[Stored data entries]
=== Section Start ===
(** * Saga benchmark scripts: load driver, chaos simulator, aggregation
      and statistical comparison

    Shallow embedding of the Python scripts under [test-scripts/]:

    - [backup-old-tests/simplified-academic-test.py] and
      [backup-old-tests/test-orchestrated-academic.py]  (percentile,
      latency distribution)
    - [test-orchestrated.py], [academic_test_suite_real_network.py]
      (batch aggregation, load loop, summary statistics)
    - [network_simulator.py]  (network / server-load simulation)
    - [load-test.py]  (create_order, the thread pool of run_load_test)
    - [statistical_analysis_optimized.py],
      [archived_files/statistical_analysis.py]  (metric extraction,
      two-sample comparison, summary)

    Python numbers are modelled as exact rationals [Q]: the development
    follows the order of the arithmetic operations of the source but not
    the rounding of binary64; [percentile] is also given on binary64
    numbers, to run its test vector.  Python exceptions are values of
    [exn] and a call that may raise returns a [result]. *)

From Stdlib Require Import String QArith ZArith List Bool Lia Lqa Sorted.
From Stdlib Require Import Qround Qabs Qminmax.
From Stdlib Require PrimFloat FloatOps SpecFloat.
Import ListNotations.

Open Scope Q_scope.
(** * Spatial-audio direction inference and playback (apps/web/app.js)

    A shallow embedding of [extractPan], [playSpatial], [speakDescription]
    and [base64ToBlob], together with the platform semantics they rest on
    (ECMAScript regular expressions, the Web Audio calls as a trace of
    effects, [atob] and the [Blob] constructor). *)

From Stdlib Require Import NArith ZArith List String Ascii Bool Lia Floats.
Import ListNotations.

(* Decimal Number literals denote the nearest binary64 value, in JavaScript
   as well as here. *)
#[local] Set Warnings "-inexact-float,-register-all".

(* ===================================================================== *)
(** ** JavaScript strings *)
(* ===================================================================== *)

(** A JavaScript string is a finite sequence of UTF-16 code units. *)
Module JSString.

Definition t := list N.

(** The string written with the ASCII characters of [s]. *)
Definition lit (s : string) : t := map N_of_ascii (list_ascii_of_string s).

Definition length (s : t) : Z := Z.of_nat (List.length s).

Definition codeUnitAt (s : t) (i : Z) : option N :=
  if (i <? 0)%Z then None else nth_error s (Z.to_nat i).

End JSString.

(** What the development leaves to the JavaScript engine:
    - [toUppercaseNonAscii ch], the result of toUppercase on the
      one-code-unit string [ch] for [128 <= ch]; the table depends on the
      Unicode version of the engine;
    - [NumberToString x], the decimal rendering Number::toString(x, 10).
    The program is verified for every engine. *)
Class Engine := {
  toUppercaseNonAscii : N -> list N;
  NumberToString : float -> JSString.t
}.
(** * Custom-layer kernel descriptors of the VPU graph transformer

    A shallow embedding of
      - [vpu/frontend/custom_layer/custom_kernel.hpp]
      - [frontend/custom_layer/custom_kernel.cpp]
      - [frontend/custom_layer/custom_cl_kernel.cpp]
    and the properties of the descriptor parser stated over it.

    Conventions.
      - [std::string] is [string] (a list of 8-bit characters), so a kernel
        binary read from disk is a [string] as well.
      - C++ [int] is a [Z]; conversions that can leave the 32-bit range are
        written out.
      - A function that can throw returns a [result]; every constructor of
        [exception] stands for one throw site of the sources (or of the
        standard library), and [kind_of] files it under the error kinds the
        specification talks about.
      - Reads the C++ code performs outside an object (undefined behaviour)
        are outcomes of their own, [VectorIndexOutOfRange] and
        [MemoryReadOutOfRange]: nothing is promised about them.
      - What the sources take from elsewhere is a parameter of the
        embedding: the integer conversion of XMLParseUtils, the files on
        disk, the metadata-query object of ShaveElfMetadataParser.h and its
        flag bit for generated arguments.
      - Storage is taken to be there for what the descriptor itself makes
        the code allocate.  The one request whose size the kernel binary
        dictates, [arguments.reserve(argCount)], asks the allocator, a
        parameter of the embedding as well, and fails when it declines.

    Names.  The specification's parseDimensionSource, parseLayoutFormat,
    parseSizeRule, loadKernelBinary and parseParametersBlock are
    [parseDimSource], [formatFromString], [parseSizeRule],
    [loadKernelBinary] and [processParametersNode]; its Native and Compiled
    variants are [CustomCppKernel] and [CustomClKernel]; its layout
    ChannelsFirst3D is [BFYX]. *)

From Stdlib Require Import ZArith List String Ascii Bool Lia.
From Stdlib Require Import DecimalString DecimalNat.
Import ListNotations.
=== Section End ===
_TO DO_
In the entries above, take the line containing "variants are [CustomCppKernel]" and each later line through the last, and repeat them exactly. Output nothing else.

_YOUR RESPONSE_
    variants are [CustomCppKernel] and [CustomClKernel]; its layout
    ChannelsFirst3D is [BFYX]. *)

From Stdlib Require Import ZArith List String Ascii Bool Lia.
From Stdlib Require Import DecimalString DecimalNat.
Import ListNotations.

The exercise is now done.